Go through the data from its first line and retype each line, stopping once the line containing "From Stdlib Require Import Reals" has been retyped.

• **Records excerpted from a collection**
·····
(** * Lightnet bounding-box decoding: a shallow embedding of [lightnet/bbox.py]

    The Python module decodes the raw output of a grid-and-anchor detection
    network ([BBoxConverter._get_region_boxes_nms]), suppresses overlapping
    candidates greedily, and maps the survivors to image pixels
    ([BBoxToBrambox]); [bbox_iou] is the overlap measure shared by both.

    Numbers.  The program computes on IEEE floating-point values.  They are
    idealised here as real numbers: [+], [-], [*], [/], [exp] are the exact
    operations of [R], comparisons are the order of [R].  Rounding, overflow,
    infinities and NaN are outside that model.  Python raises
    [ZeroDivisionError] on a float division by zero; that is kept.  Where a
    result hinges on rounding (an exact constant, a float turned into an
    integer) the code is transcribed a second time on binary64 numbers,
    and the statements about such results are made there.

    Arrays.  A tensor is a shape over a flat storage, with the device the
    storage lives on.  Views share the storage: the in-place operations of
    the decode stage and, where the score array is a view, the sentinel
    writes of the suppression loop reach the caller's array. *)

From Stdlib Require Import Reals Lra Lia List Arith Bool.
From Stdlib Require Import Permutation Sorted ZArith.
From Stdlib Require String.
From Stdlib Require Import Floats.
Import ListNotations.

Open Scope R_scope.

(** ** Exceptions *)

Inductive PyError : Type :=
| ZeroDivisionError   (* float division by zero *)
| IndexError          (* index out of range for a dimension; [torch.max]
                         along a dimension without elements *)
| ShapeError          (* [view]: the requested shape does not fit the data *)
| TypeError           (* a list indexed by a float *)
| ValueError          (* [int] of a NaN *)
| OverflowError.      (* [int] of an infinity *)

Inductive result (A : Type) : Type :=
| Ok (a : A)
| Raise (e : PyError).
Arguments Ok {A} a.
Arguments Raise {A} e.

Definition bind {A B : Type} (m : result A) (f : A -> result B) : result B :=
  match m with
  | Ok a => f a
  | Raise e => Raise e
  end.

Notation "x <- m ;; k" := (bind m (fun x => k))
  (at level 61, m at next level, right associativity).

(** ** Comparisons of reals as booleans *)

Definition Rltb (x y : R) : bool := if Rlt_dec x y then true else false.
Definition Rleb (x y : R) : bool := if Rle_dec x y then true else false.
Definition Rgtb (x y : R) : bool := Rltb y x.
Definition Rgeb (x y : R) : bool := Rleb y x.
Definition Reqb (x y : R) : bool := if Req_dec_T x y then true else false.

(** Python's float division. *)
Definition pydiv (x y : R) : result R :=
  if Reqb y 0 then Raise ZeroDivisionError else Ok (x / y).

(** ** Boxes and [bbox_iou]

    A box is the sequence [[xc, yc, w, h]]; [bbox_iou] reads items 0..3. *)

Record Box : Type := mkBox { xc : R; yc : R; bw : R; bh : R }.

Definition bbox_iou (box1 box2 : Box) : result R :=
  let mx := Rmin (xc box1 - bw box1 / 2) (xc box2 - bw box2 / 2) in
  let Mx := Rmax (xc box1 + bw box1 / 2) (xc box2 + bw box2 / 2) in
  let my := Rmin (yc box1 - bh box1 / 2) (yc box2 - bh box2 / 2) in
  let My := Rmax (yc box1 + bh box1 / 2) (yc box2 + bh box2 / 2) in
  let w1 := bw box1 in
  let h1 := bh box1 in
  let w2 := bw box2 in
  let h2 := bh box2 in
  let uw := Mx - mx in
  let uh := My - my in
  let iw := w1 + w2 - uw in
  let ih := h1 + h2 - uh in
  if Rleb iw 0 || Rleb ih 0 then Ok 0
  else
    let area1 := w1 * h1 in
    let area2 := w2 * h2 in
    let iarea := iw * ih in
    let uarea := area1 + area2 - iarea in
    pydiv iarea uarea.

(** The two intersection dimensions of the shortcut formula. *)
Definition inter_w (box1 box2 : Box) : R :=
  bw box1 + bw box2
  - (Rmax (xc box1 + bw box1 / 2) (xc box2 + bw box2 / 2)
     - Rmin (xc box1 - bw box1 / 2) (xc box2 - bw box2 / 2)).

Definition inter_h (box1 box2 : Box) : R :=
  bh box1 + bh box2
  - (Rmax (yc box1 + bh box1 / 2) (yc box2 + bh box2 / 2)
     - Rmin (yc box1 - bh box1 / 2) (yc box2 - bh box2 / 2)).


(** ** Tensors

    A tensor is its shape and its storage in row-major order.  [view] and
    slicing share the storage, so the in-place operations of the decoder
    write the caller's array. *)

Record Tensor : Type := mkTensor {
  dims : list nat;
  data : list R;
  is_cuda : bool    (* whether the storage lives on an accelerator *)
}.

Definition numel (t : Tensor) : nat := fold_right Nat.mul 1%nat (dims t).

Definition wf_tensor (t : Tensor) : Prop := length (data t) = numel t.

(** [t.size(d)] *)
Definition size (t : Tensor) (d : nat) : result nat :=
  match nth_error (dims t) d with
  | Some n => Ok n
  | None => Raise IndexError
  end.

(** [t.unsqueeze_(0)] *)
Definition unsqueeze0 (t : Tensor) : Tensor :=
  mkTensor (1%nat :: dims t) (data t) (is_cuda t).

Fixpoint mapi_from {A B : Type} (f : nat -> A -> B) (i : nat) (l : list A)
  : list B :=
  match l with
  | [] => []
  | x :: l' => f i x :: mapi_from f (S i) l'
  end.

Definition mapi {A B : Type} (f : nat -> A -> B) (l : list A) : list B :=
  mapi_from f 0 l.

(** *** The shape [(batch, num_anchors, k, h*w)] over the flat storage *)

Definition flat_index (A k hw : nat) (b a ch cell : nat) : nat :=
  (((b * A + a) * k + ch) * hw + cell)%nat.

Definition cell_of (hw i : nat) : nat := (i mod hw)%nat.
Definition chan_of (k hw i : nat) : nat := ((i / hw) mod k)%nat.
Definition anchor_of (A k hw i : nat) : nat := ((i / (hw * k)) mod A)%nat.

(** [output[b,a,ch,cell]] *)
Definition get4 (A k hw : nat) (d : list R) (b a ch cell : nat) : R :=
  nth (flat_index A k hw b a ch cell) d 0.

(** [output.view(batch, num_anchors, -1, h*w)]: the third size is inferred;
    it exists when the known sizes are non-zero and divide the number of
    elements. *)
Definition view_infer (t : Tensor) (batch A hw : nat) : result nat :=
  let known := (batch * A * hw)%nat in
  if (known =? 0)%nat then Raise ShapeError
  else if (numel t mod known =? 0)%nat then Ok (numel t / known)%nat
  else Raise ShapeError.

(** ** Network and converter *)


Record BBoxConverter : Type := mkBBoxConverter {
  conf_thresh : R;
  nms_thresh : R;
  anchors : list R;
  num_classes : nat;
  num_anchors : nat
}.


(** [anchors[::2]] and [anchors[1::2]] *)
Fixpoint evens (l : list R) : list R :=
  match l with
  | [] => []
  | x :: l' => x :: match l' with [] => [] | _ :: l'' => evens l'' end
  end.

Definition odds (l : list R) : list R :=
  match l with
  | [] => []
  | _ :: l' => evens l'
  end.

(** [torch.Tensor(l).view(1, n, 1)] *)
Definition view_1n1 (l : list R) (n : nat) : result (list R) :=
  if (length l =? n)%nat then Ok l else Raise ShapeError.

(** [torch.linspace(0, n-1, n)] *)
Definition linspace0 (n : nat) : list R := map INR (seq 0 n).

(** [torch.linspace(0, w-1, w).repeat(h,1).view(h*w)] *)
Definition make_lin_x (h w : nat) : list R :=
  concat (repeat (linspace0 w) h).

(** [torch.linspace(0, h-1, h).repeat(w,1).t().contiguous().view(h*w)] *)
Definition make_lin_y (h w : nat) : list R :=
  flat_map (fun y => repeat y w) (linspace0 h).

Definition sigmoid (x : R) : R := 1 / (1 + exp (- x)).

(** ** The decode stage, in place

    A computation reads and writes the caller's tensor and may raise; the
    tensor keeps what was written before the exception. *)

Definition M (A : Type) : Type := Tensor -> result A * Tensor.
·····
• **Result for this exercise**
(** * Lightnet bounding-box decoding: a shallow embedding of [lightnet/bbox.py]

    The Python module decodes the raw output of a grid-and-anchor detection
    network ([BBoxConverter._get_region_boxes_nms]), suppresses overlapping
    candidates greedily, and maps the survivors to image pixels
    ([BBoxToBrambox]); [bbox_iou] is the overlap measure shared by both.

    Numbers.  The program computes on IEEE floating-point values.  They are
    idealised here as real numbers: [+], [-], [*], [/], [exp] are the exact
    operations of [R], comparisons are the order of [R].  Rounding, overflow,
    infinities and NaN are outside that model.  Python raises
    [ZeroDivisionError] on a float division by zero; that is kept.  Where a
    result hinges on rounding (an exact constant, a float turned into an
    integer) the code is transcribed a second time on binary64 numbers,
    and the statements about such results are made there.

    Arrays.  A tensor is a shape over a flat storage, with the device the
    storage lives on.  Views share the storage: the in-place operations of
    the decode stage and, where the score array is a view, the sentinel
    writes of the suppression loop reach the caller's array. *)

From Stdlib Require Import Reals Lra Lia List Arith Bool.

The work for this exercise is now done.